---------- Data to use ----------

Lemma csr_builder_sign_Ok subject spki exts s der :
  csr_builder_sign subject spki exts s = inl der ->
  exists csr alg cri sig, csr_from_der der = inl csr /\ csr_subject csr = inl subject /\ csr_spki csr = inl spki /\
    sign_tbs s cri = inl sig /\ csr_cri csr = inl cri /\ csr_signature csr = sig /\
    signature_algorithm_der s = inl alg.
Proof.
  unfold csr_builder_sign. destruct (signature_algorithm_der s) as [alg|]; [|done].
  destruct (build_cri subject spki exts alg) as [cri|] eqn:Ec; [|done].
  destruct (sign_tbs s cri) as [sig|] eqn:Es; [|done]. intros Ha.
  destruct (built_request_parses _ _ _ _ _ _ _ Ec Ha) as (csr & Hcsr & Hsub & Hspki).
  destruct (built_request_fields _ _ _ _ _ Ha Hcsr). by exists csr, alg, cri, sig.
Qed.

Lemma keygen_issue_Ok app o ca csr_der ca_id g r :
  get_ca app ca_id = Some ca ->
  keygen_issue app o ca csr_der ca_id = Ok (g, r) ->
  key_made o csr_der g /\ certified app o csr_der ca_id ca g r.
Proof.
  intros Hca. unfold keygen_issue. intros E. take_ok E as g' E1. take_ok E as new E2. take_ok E as cfg E3.
  take_ok E as key E4. take_ok E as r' E5. injection E as -> ->. apply map_err_Ok in E1, E5. apply ok_or_Ok in E3.
  apply List.find_some in E3 as [Hin Hid]. apply String.eqb_eq in Hid.
  unfold build_keygen_csr in E2. take_ok E2 as template E6. take_ok E2 as subject E7. take_ok E2 as pk E8.
  take_ok E2 as exts E9. apply of_lib_Ok in E2, E6, E7, E8.
  apply csr_builder_sign_Ok in E2 as (csr & alg & cri & sig & Hcsr & Hsub & Hspki & Hsig & Hcri & Hs & _).
  apply issue_certificate_Ok in E5 as (csr' & (_ & Hcsr' & _ & Hpop & _) & _ & cert & tbs & _ & (Hs1 & Hs2 & _) & _ & _
    & (s & Hsigner & Hbs) & _).
  rewrite Hcsr in Hcsr'. injection Hcsr' as <-. rewrite Hsub in Hs1. rewrite Hspki in Hs2.
  injection Hs1 as Hs1. injection Hs2 as Hs2.
  destruct Hpop as (cri' & alg' & spki' & Hc & _ & Hp & Hv). rewrite Hcri in Hc. injection Hc as <-.
  rewrite Hspki in Hp. injection Hp as <-. rewrite Hs in Hv. split.
  - split; [done|]. by exists pk, cri, sig, alg'.
  - by exists cfg, key, template, subject, tbs, s.
Qed.

(** The table has one row more, of a certificate for a key made for the
    template; an answer carries the two. *)
Definition key_delivered (app : AppConfig) (o : SskgOutside) (s s' : AppState) (csr_der : bytes)
    (ca_id : string) (r : outcome Response KipukaError) : Prop :=
  exists ca g iss c, key_made o csr_der g /\ certified app o csr_der ca_id ca g iss /\
    cert_from_der (certificate_der iss) = inl c /\
    certificates s' = certificates s ++ [certificate_row iss (format_dn (cert_issuer c)) ca_id
      (profile_name (label_profile ca (sk_profile_now o)))] /\
    forall resp, r = Ok resp -> exists pkcs7, build_certs_only_pkcs7 [certificate_der iss] = Ok pkcs7 /\
      Errors.body resp = build_multipart_response b64_encode pkcs7 (private_key_der g).

Lemma software_keygen_spec app o s ca csr_der ca_id identity s' r :
  get_ca app ca_id = Some ca ->
  software_keygen b64_encode digest json_object app o s ca csr_der ca_id identity = (s', r) ->
  pending_csrs s' = pending_csrs s /\
  ((certificates s' = certificates s /\ forall resp, r <> Ok resp) \/
   key_delivered app o s s' csr_der ca_id r).
Proof.
  intros Hca. unfold software_keygen. destruct (keygen_issue app o ca csr_der ca_id) as [[g iss]|e|] eqn:Ei.
  2-3: intros [= <- <-]; split; [done|]; by left.
  destruct (keygen_issue_Ok _ _ _ _ _ _ _ Hca Ei) as [Hg Hcert].
  destruct (persist_certificate _ _ _ _ _ _ _ _) as [s1 rp] eqn:Ep. apply persist_spec in Ep as [Hp Hc].
  destruct Hc as [(c & Hder & Hc & _)|[-> [e ->]]]; [|intros [= <- <-]; split; [done|]; by left].
  assert (Hrow : forall s2 (r0 : outcome Response KipukaError),
    certificates s2 = certificates s1 -> pending_csrs s2 = pending_csrs s1 ->
    (forall resp, r0 = Ok resp -> exists pkcs7, build_certs_only_pkcs7 [certificate_der iss] = Ok pkcs7 /\
       Errors.body resp = build_multipart_response b64_encode pkcs7 (private_key_der g)) ->
    (s2, r0) = (s', r) -> pending_csrs s' = pending_csrs s /\
    ((certificates s' = certificates s /\ forall resp, r <> Ok resp) \/
     key_delivered app o s s' csr_der ca_id r)).
  { intros s2 r0 Hc2 Hp2 Hr [= <- <-]. split; [congruence|]. right. exists ca, g, iss, c.
    split_and!; try done. congruence. }
  destruct rp as [[]|e|]; [|by apply Hrow..].
  unfold multipart_response. destruct (build_certs_only_pkcs7 [certificate_der iss]) as [pkcs7|e|];
    cbn [obind]; [|by apply Hrow..].
  apply Hrow; [done|done|]. intros resp [= <-]. by exists pkcs7.
Qed.

End Keygen.

(** ** Examples *)

Lemma example_b64_alphabet d :
  Forall (fun b => b <> 45 /\ is_ascii_whitespace b = false) (example_b64 d).
Proof.
  apply Forall_forall. intros b Hb. apply list_elem_of_fmap in Hb as (x & -> & _).
  split; [lia|]. unfold is_ascii_whitespace. rewrite !orb_false_iff, !Z.eqb_neq. lia.
Qed.
Lemma example_b64_round_trip d : example_unb64 (example_b64 d) = inl d.
Proof.
  unfold example_unb64, example_b64. rewrite map_map. f_equal. rewrite <- (map_id d) at 2. apply map_ext.
  intros b. Z.div_mod_to_equations. lia.
Qed.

----------

__Exercise description__. When you copy the material, keep every line exactly as it stands.

__Your solution__.
Lemma csr_builder_sign_Ok subject spki exts s der :
  csr_builder_sign subject spki exts s = inl der ->
  exists csr alg cri sig, csr_from_der der = inl csr /\ csr_subject csr = inl subject /\ csr_spki csr = inl spki /\
    sign_tbs s cri = inl sig /\ csr_cri csr = inl cri /\ csr_signature csr = sig /\
    signature_algorithm_der s = inl alg.
Proof.
  unfold csr_builder_sign. destruct (signature_algorithm_der s) as [alg|]; [|done].
  destruct (build_cri subject spki exts alg) as [cri|] eqn:Ec; [|done].
  destruct (sign_tbs s cri) as [sig|] eqn:Es; [|done]. intros Ha.
  destruct (built_request_parses _ _ _ _ _ _ _ Ec Ha) as (csr & Hcsr & Hsub & Hspki).
  destruct (built_request_fields _ _ _ _ _ Ha Hcsr). by exists csr, alg, cri, sig.
Qed.

Lemma keygen_issue_Ok app o ca csr_der ca_id g r :
  get_ca app ca_id = Some ca ->
  keygen_issue app o ca csr_der ca_id = Ok (g, r) ->
  key_made o csr_der g /\ certified app o csr_der ca_id ca g r.
Proof.
  intros Hca. unfold keygen_issue. intros E. take_ok E as g' E1. take_ok E as new E2. take_ok E as cfg E3.
  take_ok E as key E4. take_ok E as r' E5. injection E as -> ->. apply map_err_Ok in E1, E5. apply ok_or_Ok in E3.
  apply List.find_some in E3 as [Hin Hid]. apply String.eqb_eq in Hid.
  unfold build_keygen_csr in E2. take_ok E2 as template E6. take_ok E2 as subject E7. take_ok E2 as pk E8.
  take_ok E2 as exts E9. apply of_lib_Ok in E2, E6, E7, E8.
  apply csr_builder_sign_Ok in E2 as (csr & alg & cri & sig & Hcsr & Hsub & Hspki & Hsig & Hcri & Hs & _).
  apply issue_certificate_Ok in E5 as (csr' & (_ & Hcsr' & _ & Hpop & _) & _ & cert & tbs & _ & (Hs1 & Hs2 & _) & _ & _
    & (s & Hsigner & Hbs) & _).
  rewrite Hcsr in Hcsr'. injection Hcsr' as <-. rewrite Hsub in Hs1. rewrite Hspki in Hs2.
  injection Hs1 as Hs1. injection Hs2 as Hs2.
  destruct Hpop as (cri' & alg' & spki' & Hc & _ & Hp & Hv). rewrite Hcri in Hc. injection Hc as <-.
  rewrite Hspki in Hp. injection Hp as <-. rewrite Hs in Hv. split.
  - split; [done|]. by exists pk, cri, sig, alg'.
  - by exists cfg, key, template, subject, tbs, s.
Qed.

(** The table has one row more, of a certificate for a key made for the
    template; an answer carries the two. *)
Definition key_delivered (app : AppConfig) (o : SskgOutside) (s s' : AppState) (csr_der : bytes)
    (ca_id : string) (r : outcome Response KipukaError) : Prop :=
  exists ca g iss c, key_made o csr_der g /\ certified app o csr_der ca_id ca g iss /\
    cert_from_der (certificate_der iss) = inl c /\
    certificates s' = certificates s ++ [certificate_row iss (format_dn (cert_issuer c)) ca_id
      (profile_name (label_profile ca (sk_profile_now o)))] /\
    forall resp, r = Ok resp -> exists pkcs7, build_certs_only_pkcs7 [certificate_der iss] = Ok pkcs7 /\
      Errors.body resp = build_multipart_response b64_encode pkcs7 (private_key_der g).

Lemma software_keygen_spec app o s ca csr_der ca_id identity s' r :
  get_ca app ca_id = Some ca ->
  software_keygen b64_encode digest json_object app o s ca csr_der ca_id identity = (s', r) ->
  pending_csrs s' = pending_csrs s /\
  ((certificates s' = certificates s /\ forall resp, r <> Ok resp) \/
   key_delivered app o s s' csr_der ca_id r).
Proof.
  intros Hca. unfold software_keygen. destruct (keygen_issue app o ca csr_der ca_id) as [[g iss]|e|] eqn:Ei.
  2-3: intros [= <- <-]; split; [done|]; by left.
  destruct (keygen_issue_Ok _ _ _ _ _ _ _ Hca Ei) as [Hg Hcert].
  destruct (persist_certificate _ _ _ _ _ _ _ _) as [s1 rp] eqn:Ep. apply persist_spec in Ep as [Hp Hc].
  destruct Hc as [(c & Hder & Hc & _)|[-> [e ->]]]; [|intros [= <- <-]; split; [done|]; by left].
  assert (Hrow : forall s2 (r0 : outcome Response KipukaError),
    certificates s2 = certificates s1 -> pending_csrs s2 = pending_csrs s1 ->
    (forall resp, r0 = Ok resp -> exists pkcs7, build_certs_only_pkcs7 [certificate_der iss] = Ok pkcs7 /\
       Errors.body resp = build_multipart_response b64_encode pkcs7 (private_key_der g)) ->
    (s2, r0) = (s', r) -> pending_csrs s' = pending_csrs s /\
    ((certificates s' = certificates s /\ forall resp, r <> Ok resp) \/
     key_delivered app o s s' csr_der ca_id r)).
  { intros s2 r0 Hc2 Hp2 Hr [= <- <-]. split; [congruence|]. right. exists ca, g, iss, c.
    split_and!; try done. congruence. }
  destruct rp as [[]|e|]; [|by apply Hrow..].
  unfold multipart_response. destruct (build_certs_only_pkcs7 [certificate_der iss]) as [pkcs7|e|];
    cbn [obind]; [|by apply Hrow..].
  apply Hrow; [done|done|]. intros resp [= <-]. by exists pkcs7.
Qed.

End Keygen.

(** ** Examples *)

Lemma example_b64_alphabet d :
  Forall (fun b => b <> 45 /\ is_ascii_whitespace b = false) (example_b64 d).
Proof.
  apply Forall_forall. intros b Hb. apply list_elem_of_fmap in Hb as (x & -> & _).
  split; [lia|]. unfold is_ascii_whitespace. rewrite !orb_false_iff, !Z.eqb_neq. lia.
Qed.
Lemma example_b64_round_trip d : example_unb64 (example_b64 d) = inl d.
Proof.
  unfold example_unb64, example_b64. rewrite map_map. f_equal. rewrite <- (map_id d) at 2. apply map_ext.
  intros b. Z.div_mod_to_equations. lia.
Qed.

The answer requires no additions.